Task description: Return, from the data below, each line that contains the word "rewrite".

Supplied data:
(** X10. Composing the risk with a clock past the model's stored entries makes
    the new entry the latest one, and a governance evaluation that follows
    judges the model on its score. *)
Theorem new_risk_entry_is_the_latest (now : Z) (db : Db) (model_id : Z)
    (model : ModelRegistry) (policy : GovernancePolicy) :
  query_model db model_id = Some model ->
  query_active_policy db = Some policy ->
  (forall r, In r (risk_history db) -> (rh_model_id r =? model_id)%Z = true ->
             (rh_timestamp r < now)%Z) ->
  let entry := fst (create_risk_history_entry now db model_id) in
  let db' := snd (create_risk_history_entry now db model_id) in
  get_latest_risk_score db' model_id = Some entry /\
  gr_risk_score (fst (evaluate_model_governance db' model_id))
  = Some (risk_score entry) /\
  (max_allowed_mri policy < risk_score entry ->
   gr_status (fst (evaluate_model_governance db' model_id)) = "blocked")%Q.
Proof.
  intros Hm Hp Hclock entry db'.
  assert (Hlatest : first (query_risk_history db' model_id) = Some entry).
  { pose proof (DeploymentMore.newest_row_first rh_timestamp
                  (fun r => (rh_model_id r =? model_id)%Z)
                  (risk_history db) entry 1) as Hnew.
    cbn [limit] in Hnew. unfold query_risk_history. subst db'.
    cbn [create_risk_history_entry snd add_risk_history risk_history].
    fold entry.
    assert (Hfirst : forall L : list RiskHistory, first (firstn 1 L) = first L)
      by (intros [|? ?]; reflexivity).
    rewrite <- Hfirst. apply Hnew; [|apply Z.eqb_refl|lia].
    intros x Hx Hxm. apply (Hclock x Hx Hxm). }
  split; [exact Hlatest|].
  assert (Hm' : query_model db' model_id = Some model) by exact Hm.
  assert (Hp' : query_active_policy db' = Some policy) by exact Hp.
  destruct (evaluate_with_policy db' model_id model policy Hm' Hp')
    as (r & d & Hr & _ & Hev).
  rewrite Hlatest in Hr. subst r. rewrite Hev. cbn [fst gr_risk_score gr_status].
  split; [reflexivity|].
  intros Hgt. unfold governance_rules. apply Qgtb_true in Hgt. now rewrite Hgt.
Qed.

Lemma new_risk_entry_is_the_latest_witness :
  let db := db_metrics [drift_row 3 1 1] [fairness_row 1 1] in
  query_model db 1 = Some (model_with "draft") /\
  query_active_policy db = Some policy_80_60 /\
  get_latest_risk_score (snd (create_risk_history_entry 9 db 1)) 1
  = Some (fst (create_risk_history_entry 9 db 1)).
Proof.
  split; [reflexivity|]. split; [reflexivity|].
  exact (proj1 (new_risk_entry_is_the_latest 9
                  (db_metrics [drift_row 3 1 1] [fairness_row 1 1]) 1
                  (model_with "draft") policy_80_60 eq_refl eq_refl
                  (fun r (Hin : In r []) _ => match Hin with end))).
Defined.

End RiskMore.

(** ** The fairness calculator, once more *)
Module FairnessMore.
Import FairnessFacts.
Section WithRuntime.
Context `{Runtime}.

Lemma count_and_le {A} (p q : A -> bool) (l : list A) :
  (0 <= count (fun x => p x && q x) l <= count p l)%Z.
Proof.
  unfold count. split; [lia|]. apply inj_le.
  induction l as [|a l IH]; cbn; [lia|].
  destruct (p a); destruct (q a); cbn; lia.
Qed.

(** Every entry of the table of the grouping loop counts at least one
    prediction, and no more positive ones than predictions. *)
Lemma stats_entry_bounds (attribute : string) (logs : list PredictionLog)
    (g : string) (s : GroupStats) :
  In (g, s) (fold_left (group_step attribute) logs []) ->
  (0 < total s /\ 0 <= positive s <= total s)%Z.
Proof.
  intros Hin.
  destruct (group_stats_ok attribute logs) as (_ & Hkeys & Hcounts).
  destruct (Hcounts g s Hin) as [-> ->].
  split; [|apply count_and_le].
  apply observed_group_total_pos. apply Hkeys.
  change g with (fst (g, s)). now apply in_map.
Qed.

Lemma approval_rate_of_bounds (s : GroupStats) :
  (0 < total s)%Z -> (0 <= positive s <= total s)%Z ->
  (0 <= approval_rate_of s <= 1)%Q.
Proof.
  intros Ht [Hp0 Hpt]. unfold approval_rate_of.
  rewrite (proj2 (Z.gtb_gt _ _)) by lia.
  assert (Htq : (0 < inject_Z (total s))%Q)
    by (change 0%Q with (inject_Z 0); now rewrite <- Zlt_Qlt).
  split.
  - apply Qle_shift_div_l; [exact Htq|]. rewrite Qmult_0_l.
    change 0%Q with (inject_Z 0). now rewrite <- Zle_Qle.
  - apply Qle_shift_div_r; [exact Htq|]. rewrite Qmult_1_l.
    now rewrite <- Zle_Qle.
Qed.

(** The disparity computed from a non-empty list of rates within [0, 1]. *)
Lemma spread_bounds (r : Q) (rs : list Q) :
  (forall x, In x (r :: rs) -> (0 <= x <= 1)%Q) ->
  (0 <= max_of r rs - min_of r rs <= 1)%Q.
Proof.
  intros Hall.
  pose proof (Hall _ (max_of_In rs r)) as [_ Hmax].
  pose proof (Hall _ (min_of_In rs r)) as [Hmin _].
  pose proof (min_of_lower_bound rs r r (or_introl eq_refl)) as Hlo.
  pose proof (max_of_upper_bound rs r r (or_introl eq_refl)) as Hhi.
  lra.
Qed.

(** The rows of one run carry the model and the clock of the run. *)
Lemma fairness_rows_stamp (now : Z) (db : Db) (model_id : Z) (attribute : string) :
  forall row,
    In row (fr_groups (fst (calculate_fairness_for_model now db model_id attribute))) ->
    fm_model_id row = model_id /\ fm_timestamp row = now.
Proof.
  unfold calculate_fairness_for_model.
  destruct (query_prediction_logs db model_id) as [|l0 ls]; [intros row []|].
  destruct (fold_left (group_step attribute) (l0 :: ls) []) as [|kv0 st];
    [intros row []|].
  cbn [fst fr_groups]. intros row Hin. apply in_map_iff in Hin.
  destruct Hin as ([g s] & <- & _). split; reflexivity.
Qed.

Task response:
    rewrite <- Hfirst. apply Hnew; [|apply Z.eqb_refl|lia].
  rewrite Hlatest in Hr. subst r. rewrite Hev. cbn [fst gr_risk_score gr_status].
  intros Hgt. unfold governance_rules. apply Qgtb_true in Hgt. now rewrite Hgt.
  rewrite (proj2 (Z.gtb_gt _ _)) by lia.
    by (change 0%Q with (inject_Z 0); now rewrite <- Zlt_Qlt).
  - apply Qle_shift_div_l; [exact Htq|]. rewrite Qmult_0_l.
    change 0%Q with (inject_Z 0). now rewrite <- Zle_Qle.
  - apply Qle_shift_div_r; [exact Htq|]. rewrite Qmult_1_l.
    now rewrite <- Zle_Qle.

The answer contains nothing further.